The School of International Relations - the oldest School at the University - began as the Institute of Asia and Africa in 1991 and retains a special emphasis on cultures and politics. In the past, that has meant extensive offerings on the cultures and languages of the Near, Middle East, and Far East. Now the program also offers European and the US studies.

The program in international relations prepares students for careers in diplomacy, foreign policy, defence, national security, international organizations, international business, and education. Apart from the broad range of courses in international diplomacy, political theory, law, and economics. The curriculum provides knowledge in literature, culture, religion and history with a choice of specialization in one language.

The Business School began as the independent European School of Management and for more than 20 years has been the leader of business education in Georgia. The program includes a rich variety of courses at both undergraduate and graduate (MA) levels, such as: management, marketing, accounting and finance, business studies, operations management, business in action, etc. The principal defining feature of the program is teaching business in action. This ensures breadth and generality and encourages flexibility, creativity, and entrepreneurship.

The Computer Science and Mathematics (MACS) program offers a bachelor's degree with two concentrations, one in mathematics and the other on computer science. Students choose one of the concentrations to better focus their education in that particular direction. The MACS program has the highest-performing students in Georgia according to their performance on the Georgian Unified National Examinations. For example, the top seven scorers on the 2014 Exam are currently enrolled in the MACS program.

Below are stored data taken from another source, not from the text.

(** The next token is one of the symbols [toks]. *)
Definition looks (toks : list Z) (ts : list token) : bool :=
  match ts with TSym c :: _ => chr toks c | TAppend :: _ => chr toks 62 | _ => false end.

Lemma peek_at toks ts s : (forall c, c ∈ toks -> c ∈ symbols) -> at_ ts s ->
  exists s', peek buf es toks s = Ret (looks toks ts) s' /\ (s <= s')%nat /\ at_ ts s'.
Proof.
  intros Hsub Hat. destruct (scan_blanks ts s Hat) as (Hs' & Hsp & Hat'). eexists. split; [|split; [apply Hs'|exact Hat']].
  unfold peek. set (s' := scan _ _ _ s) in *. f_equal. destruct ts as [|[c| |w] ts]; cbn [looks]; inversion Hsp; subst.
  - destruct (cur_end s' (proj2 Hs') ltac:(done)) as [_ ->]. done.
  - destruct (cur_drop s' c (ws ++ t) ltac:(done)) as [-> _]. destruct (Z.eqb_spec c 0) as [->|_]; [|done].
    symmetry. apply chr_false. intros Hin. apply Hsub in Hin. by apply chr_true in Hin.
  - destruct (cur_drop s' 62 (62 :: ws ++ t) ltac:(done)) as [-> _]. done.
  - destruct w as [|c w]; [done|]. destruct (cur_drop s' c (w ++ ws ++ t) ltac:(done)) as [-> _].
    apply andb_false_iff. right. apply chr_false. intros Hin. apply Hsub, chr_true in Hin.
    match goal with H : Forall _ (c :: w) |- _ => apply Forall_cons in H as [H _]; unfold word_char in H; rewrite Hin, andb_false_r in H; discriminate end.
Qed.

Definition kind (t : token) : Z := match t with TSym c => c | TAppend => 43 | TWord _ => 97 end.

(** What the scanner does at the first byte [a] of a token. *)
Definition scan_token (a : nat) : Z * nat :=
  let c := cur buf a in
  if c =? 0 then (c, a)
  else if chr [124; 40; 41; 59; 38; 60] c then (c, S a)
  else if c =? 62 then if cur buf (S a) =? 62 then (43, S (S a)) else (c, S a)
  else (97, scan buf es (fun c => negb (chr whitespace c) && negb (chr symbols c)) a).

The undergraduate program in Governance and Social Sciences offers liberal arts education covering the social sciences and humanities. Students gain knowledge in the fields of philosophy, anthropology, sociology, psychology, history, art, and literature. A top priority is to encourage independent thought and critical analysis. Students work closely with classic texts and engage in heated discussions and debates, engage in studies in different fields. Additionally, students take courses in business, economy, law, and project management to further prepare them for career development and future leadership in government, commercial and non-government organizations, and the media.

The four-year undergraduate program in Physics provides a solid foundation leading to a B.S. degree in Physics. The program exposes students to both traditional and cutting-edge areas of physics: astrophysics and general relativity, condensed-matter physics, and particle physics. The degree provides a sound basis either for entering graduate school or for pursuing a variety of careers in various sectors.